Celommi e la luce sull’Abruzzo più autentico

Pasquale Celommi, definito il ‘pittore della luce’, è un verista autentico che ha rappresentato con le sue opere definite ‘poesie dipinte’, la società e l’ambiente abruzzese di fine Ottocento.

Nasce nel 1851 da un’umile famiglia a Montepagano: una collina che domina la costa dell’odierna cittadina Roseto degli Abruzzi, l’antica Rosburgo.

I genitori si trasferiscono successivamente proprio a Rosburgo, che in questo periodo inizia a strutturarsi come scalo commerciale dell’abitato medievale di Montepagano.

Le opere che Celommi ci ha lasciato, unitamente a quelle del figlio Raffaello che ne seguì le orme, sono uno splendido spaccato della vita quotidiana che abitano, dove protagonista è sempre la gente abruzzese del mondo contadino e della marineria immortalata nei suoi luoghi naturali.

Le sue opere non possono essere certo definite quadri paesaggistici, però le ‘luminose marine’ dell’Adriatico e gli inconfondibili paesaggi agresti cui fanno sempre da sfondo i contorni dell’Appennino Abruzzese, sono il ritratto inconfondibile della natura rustica tra mare e monti dell’Abruzzo.

 

Tre gli esempi più alti della produzione di Pasquale Celommi troviamo L’operaio politico e La pescivendola, in questi dipinti il pittore si avvicina all’esperienza del verismo sociale: la stanchezza degli occhi dell’anziana pescivendola e la caparbietà con cui il vecchio operaio legge il giornale, danno l’idea di una ricerca o almeno di una voglia di cambiamento ed emancipazione che fu molto forte  in Abruzzo.

 

Elemento ricorrente nelle opere della produzione di Pasquale Celommi è la canestra o paniere o nassa da pesca che veniva realizzata dai canestraicontadini e pastori che nei ritagli di tempo si dedicavano all’antica arte dell’intreccio di vimini, giunchi, rami di castagno o verghe di olivo. Questa pratica ancora oggi è attuale in alcuni centri agricoli e montani dell’Abruzzo.

 

L’opera forse di maggior successo è stata Il Ciabattino, del 1895, dove Pasquale Celommi riesce ad esprimere tutta la sapienza e la serenità dell’artigiano che compie quei gesti ripetuti chissà quante volte, gli stessi gesti che sono nei ricordi infantili di Celommi, figlio di un ciabattino di Montepagano.

 

 

LA SCIABICA DA SPIAGGIA E LA PICCOLA PESCA

La sciabica da spiaggia è una tecnica di pesca praticata dai pescatori delle coste sabbiose del Medio Adriatico con una barca a remi che calava una rete a strascico in acque non profonde e non lontane dalla spiaggia.
Fino ai primi anni del 900′ le reti da sciabica erano realizzate in canapa macerata e lasciate ad asciugare al sole.
Il filo ricavato veniva successivamente cucito dalle donne cui spettava il compito di fabbricare le reti, il compito di ripulirle e ripararle prima di rimetterle in mare invece, era affidato agli anziani.

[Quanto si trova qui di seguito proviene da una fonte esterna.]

(* ===== verification/AgentProxy.v ===== *)
(** agent/proxy.c and the proxy functions of agent/agent.c: the local services
    that stand for a unit of another node. A proxy is created by the proxy
    executable, which waits for its answer until the controller reports that the
    unit is active or has failed. *)
From S2P Require Import Prelude CString StringUtil ParseUtil TimeUtil Protocol BusUtils Log Cfg.
From S2P Require Import Socket World AgentWorld AgentRequests AgentUnits.

Section agent_proxy.
Context {E : AgentEnv}.

Implicit Types p : ptr.

Definition upd_proxy p (f : ProxyService -> ProxyService) : AM void := aupdate p f.

(** ** References (proxy.c) *)

Definition proxy_service_ref p : AM ptr :=
  upd_proxy p (fun q => q <| ps_ref_count ::= Z.succ |>) ;; mret p.

(** The links of [p] are both NULL when it is in no list, or alone in it. *)
Definition unlinked p (l : list ptr) : bool := bool_decide (p ∉ l \/ l = [p]).

Definition proxy_service_unref p : AM void :=
  upd_proxy p (fun q => q <| ps_ref_count ::= Z.pred |>) ;;
  q ← aload (T := ProxyService) p;
  if negb (ps_ref_count q =? 0) then mret tt else
  a ← the_agent;
  c_assert (unlinked p (ag_proxy_services a)) ;;
  afree (T := ProxyService) p.

Definition proxy_service_new (local_service_name node unit : string) (request_message : ptr) :
    AM (option ptr) :=
  ok ← amalloc;
  if negb ok then mret None else
  modify (fun w => w <| aw_next_id ::= next_u32 |>) ;;
  id ← gets aw_next_id;
  p ← anew (mkProxyService 1 id true "" "" "" (Some request_message) false false false None "");
  node_name ← strdup node;
  match node_name with
  | None => proxy_service_unref p ;; mret None
  | Some node_name =>
      upd_proxy p (fun q => q <| ps_node_name := node_name |>) ;;
      unit_name ← strdup unit;
      match unit_name with
      | None => proxy_service_unref p ;; mret None
      | Some unit_name =>
          upd_proxy p (fun q => q <| ps_unit_name := unit_name |>) ;;
          local_service_name ← strdup local_service_name;
          match local_service_name with
          | None => proxy_service_unref p ;; mret None
          | Some local_service_name =>
              upd_proxy p (fun q => q <| ps_local_service_name := local_service_name |>) ;;
              ok ← amalloc;                                  (* asprintf *)
              if negb ok then proxy_service_unref p ;; mret None else
              upd_proxy p (fun q =>
                q <| ps_object_path := INTERNAL_PROXY_OBJECT_PATH_PREFIX ++ "/" ++ fmt_u id |>) ;;
              mret (Some p)
          end
      end
  end.

Definition proxy_service_export p : AM bool :=
  q ← aload (T := ProxyService) p;
  c_assert (ps_agent q) ;;                                  (* proxy->agent->peer_dbus *)
  a ← the_agent;
  r ← peer (fun b => PeerAddVtable b (ps_object_path q) INTERNAL_PROXY_INTERFACE);
  if r <? 0 then mret false else
  upd_proxy p (fun q => q <| ps_export_slot := ag_peer_dbus a |>) ;; mret true.

Definition proxy_service_unexport p : AM void :=
  upd_proxy p (fun q => q <| ps_export_slot := None |>).

(** [proxy->agent], or NULL. *)
Definition proxy_agent (q : ProxyService) : AM (option Agent) :=
  if ps_agent q then a ← the_agent; mret (Some a) else mret None.

Definition proxy_service_emit_proxy_new p : AM Z :=
  q ← aload (T := ProxyService) p;
  agent ← proxy_agent q;
  if negb (agent_is_connected agent) then mret (- ENOTCONN) else
  res ← internal_signal "ProxyNew"
          [VString (ps_node_name q); VString (ps_unit_name q); VObject (ps_object_path q)];
  (if 0 <=? res then upd_proxy p (fun q => q <| ps_sent_new_proxy := true |>) else mret tt) ;;
  mret res.

Definition proxy_service_emit_proxy_removed p : AM Z :=
  q ← aload (T := ProxyService) p;
  if negb (ps_sent_new_proxy q) then mret 0 else
  agent ← proxy_agent q;
  if negb (agent_is_connected agent) then mret (- ENOTCONN) else
  internal_signal "ProxyRemoved" [VString (ps_node_name q); VString (ps_unit_name q)].

(** ** Removal (agent.c) *)

Definition agent_stop_local_proxy_service p : AM Z :=
  q ← aload (T := ProxyService) p;
  if ps_dont_stop_proxy q then mret 0 else
  upd_proxy p (fun q => q <| ps_dont_stop_proxy := true |>) ;;
  req ← agent_create_request None "StopUnit";
  match req with
  | None => mret (- ENOMEM)
  | Some req =>
      with_request req
        (r ← systemd_request_append req [VString (ps_local_service_name q); VString "replace"];
         if r <? 0 then mret (- ENOMEM) else
         started ← systemd_request_start req StopProxyCb;
         mret (if started : bool then 0 else - EIO))
  end.

Definition agent_remove_proxy p (emit_removed : bool) : AM void :=
  q ← aload (T := ProxyService) p;
  c_assert (ps_agent q) ;;
  (if emit_removed then _r ← proxy_service_emit_proxy_removed p; mret tt else mret tt) ;;
  match ps_request_message q with
  | Some m =>
      _r ← error_to m SD_BUS_ERROR_FAILED;
      upd_proxy p (fun q => q <| ps_request_message := None |>)
  | None => mret tt
  end ;;
  (if ps_sent_successful_ready q then _r ← agent_stop_local_proxy_service p; mret tt
   else mret tt) ;;
  proxy_service_unexport p ;;
  a ← the_agent;
  l ← alist_remove_from p (ag_proxy_services a);
  upd_agent (fun a => a <| ag_proxy_services := l |>) ;;
  upd_proxy p (fun q => q <| ps_agent := false |>) ;;
  proxy_service_unref p.

(** ** What the controller reports (proxy.c) *)

Definition proxy_service_initial_state_reached p (success : bool) : AM void :=
  q ← aload (T := ProxyService) p;
  match ps_request_message q with
  | None => crash_with AssertionFailure
  | Some m =>
      (if success then
         upd_proxy p (fun q => q <| ps_sent_successful_ready := true |>) ;;
         _r ← return_to m []; mret tt
       else _r ← error_to m BC_BUS_ERROR_ACTIVATION_FAILED; mret tt) ;;
      upd_proxy p (fun q => q <| ps_request_message := None |>) ;;
      q ← aload (T := ProxyService) p;
      if negb (ps_sent_successful_ready q) then agent_remove_proxy p true else mret tt
  end.

Definition proxy_service_target_stopped p : AM void :=
  q ← aload (T := ProxyService) p;
  c_assert (bool_decide (ps_request_message q = None)) ;;
  agent_remove_proxy p true.

(** A scope with a reference to the proxy. *)
Definition with_proxy {A} p (body : AM A) : AM A :=
  p ← proxy_service_ref p; r ← body; proxy_service_unref p ;; mret r.

Definition stopped_state (s : UnitActiveState) : bool :=
  bool_decide (s = UNIT_FAILED) || bool_decide (s = UNIT_INACTIVE).

Definition proxy_service_method_target_state_changed (m : ptr)
    (args : read (string * string * string)) p : AM Z :=
  with_proxy p
    (q ← aload (T := ProxyService) p;
     if negb (ps_agent q) then error_to m SD_BUS_ERROR_FAILED else
     match args with
     | ReadErr _ => error_to m SD_BUS_ERROR_INVALID_ARGS
     | ReadOk (active_state_str, _, reason) =>
         let active_state := active_state_from_string active_state_str in
         match ps_request_message q with
         | Some _ =>
             if bool_decide (active_state = UNIT_ACTIVE) then
               proxy_service_initial_state_reached p true
             else if stopped_state active_state && streq reason "real" then
               proxy_service_initial_state_reached p false
             else mret tt
         | None =>
             if ps_sent_successful_ready q then
               if stopped_state active_state && streq reason "real" then
                 proxy_service_target_stopped p
               else mret tt
             else mret tt
         end ;;
         return_to m []
     end).

Definition proxy_service_method_target_new (m : ptr) (args : read string) p : AM Z :=
  with_proxy p
    (q ← aload (T := ProxyService) p;
     if negb (ps_agent q) then error_to m SD_BUS_ERROR_FAILED else
     match args with
     | ReadErr _ => error_to m SD_BUS_ERROR_INVALID_ARGS
     | ReadOk _ => return_to m []
     end).

Definition proxy_service_method_target_removed (m : ptr) (args : read string) p : AM Z :=
  with_proxy p
    (q ← aload (T := ProxyService) p;
     if negb (ps_agent q) then error_to m SD_BUS_ERROR_FAILED else
     match args with
     | ReadErr _ => error_to m SD_BUS_ERROR_INVALID_ARGS
     | ReadOk reason =>
         match ps_request_message q with
         | Some _ =>
             if streq reason "real" then proxy_service_initial_state_reached p false else mret tt
         | None => mret tt
         end ;;
         return_to m []
     end).

(** The message is only logged, readable or not. *)
Definition proxy_service_method_error (m : ptr) p : AM Z :=
  with_proxy p
    (q ← aload (T := ProxyService) p;
     if negb (ps_agent q) then error_to m SD_BUS_ERROR_FAILED else
     proxy_service_initial_state_reached p false ;;
     return_to m []).

(** ** Creation and removal on request (agent.c) *)

Definition agent_find_proxy (local_service_name node_name unit_name : string) :
    AM (option ptr) :=
  a ← the_agent;
  find_first (ag_proxy_services a) (fun p =>
    q ← aload (T := ProxyService) p;
    mret (streq (ps_local_service_name q) local_service_name &&
          streq (ps_node_name q) node_name && streq (ps_unit_name q) unit_name)).

(** Three of the errors are addressed to [reply], which is NULL. *)
Definition agent_method_create_proxy (m : ptr) (args : read (string * string * string)) : AM Z :=
  match args with
  | ReadErr _ => error_to m SD_BUS_ERROR_INVALID_ARGS
  | ReadOk (local_service_name, node_name, unit_name) =>
      old_proxy ← agent_find_proxy local_service_name node_name unit_name;
      match old_proxy with
      | Some _ => error_to_opt None SD_BUS_ERROR_ADDRESS_IN_USE
      | None =>
          proxy ← proxy_service_new local_service_name node_name unit_name m;
          match proxy with
          | None => error_to_opt None SD_BUS_ERROR_FAILED
          | Some proxy =>
              exported ← proxy_service_export proxy;
              r ← (if negb exported then error_to_opt None SD_BUS_ERROR_FAILED else
                   r ← proxy_service_emit_proxy_new proxy;
                   if (r <? 0) && negb (r =? - ENOTCONN) then error_to m SD_BUS_ERROR_FAILED else
                   proxy ← proxy_service_ref proxy;
                   upd_agent (fun a => a <| ag_proxy_services ::= fun l => app l [proxy] |>) ;;
                   mret 1);
              proxy_service_unref proxy ;;                  (* _cleanup_proxy_service_ *)
              mret r
          end
      end
  end.

Definition agent_method_remove_proxy (m : ptr) (args : read (string * string * string)) : AM Z :=
  match args with
  | ReadErr _ => error_to m SD_BUS_ERROR_INVALID_ARGS
  | ReadOk (local_service_name, node_name, unit_name) =>
      proxy ← agent_find_proxy local_service_name node_name unit_name;
      match proxy with
      | None => return_to m []
      | Some proxy =>
          upd_proxy proxy (fun q => q <| ps_dont_stop_proxy := true |>) ;;
          agent_remove_proxy proxy true ;;
          return_to m []
      end
  end.
End agent_proxy.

Questa l’opera Il pescato della sciabica.

In molte marinerie abruzzesi ci sono ancora esempi di piccola pesca da spiaggia,  talvolta incentivate dalle stesse amministrazioni comunali.  Nell’area antistante l’attracco, sono poi le donne che attrezzano la vendita immediata del pescato mentre gli anziani, nel dedicarsi al riparo delle reti, si lasciano andare a ricordi e racconti che se si ha la fortuna di trovarli di buona vena sono un’esperienza da vivere per capire e conoscere meglio un pezzo di Abruzzo.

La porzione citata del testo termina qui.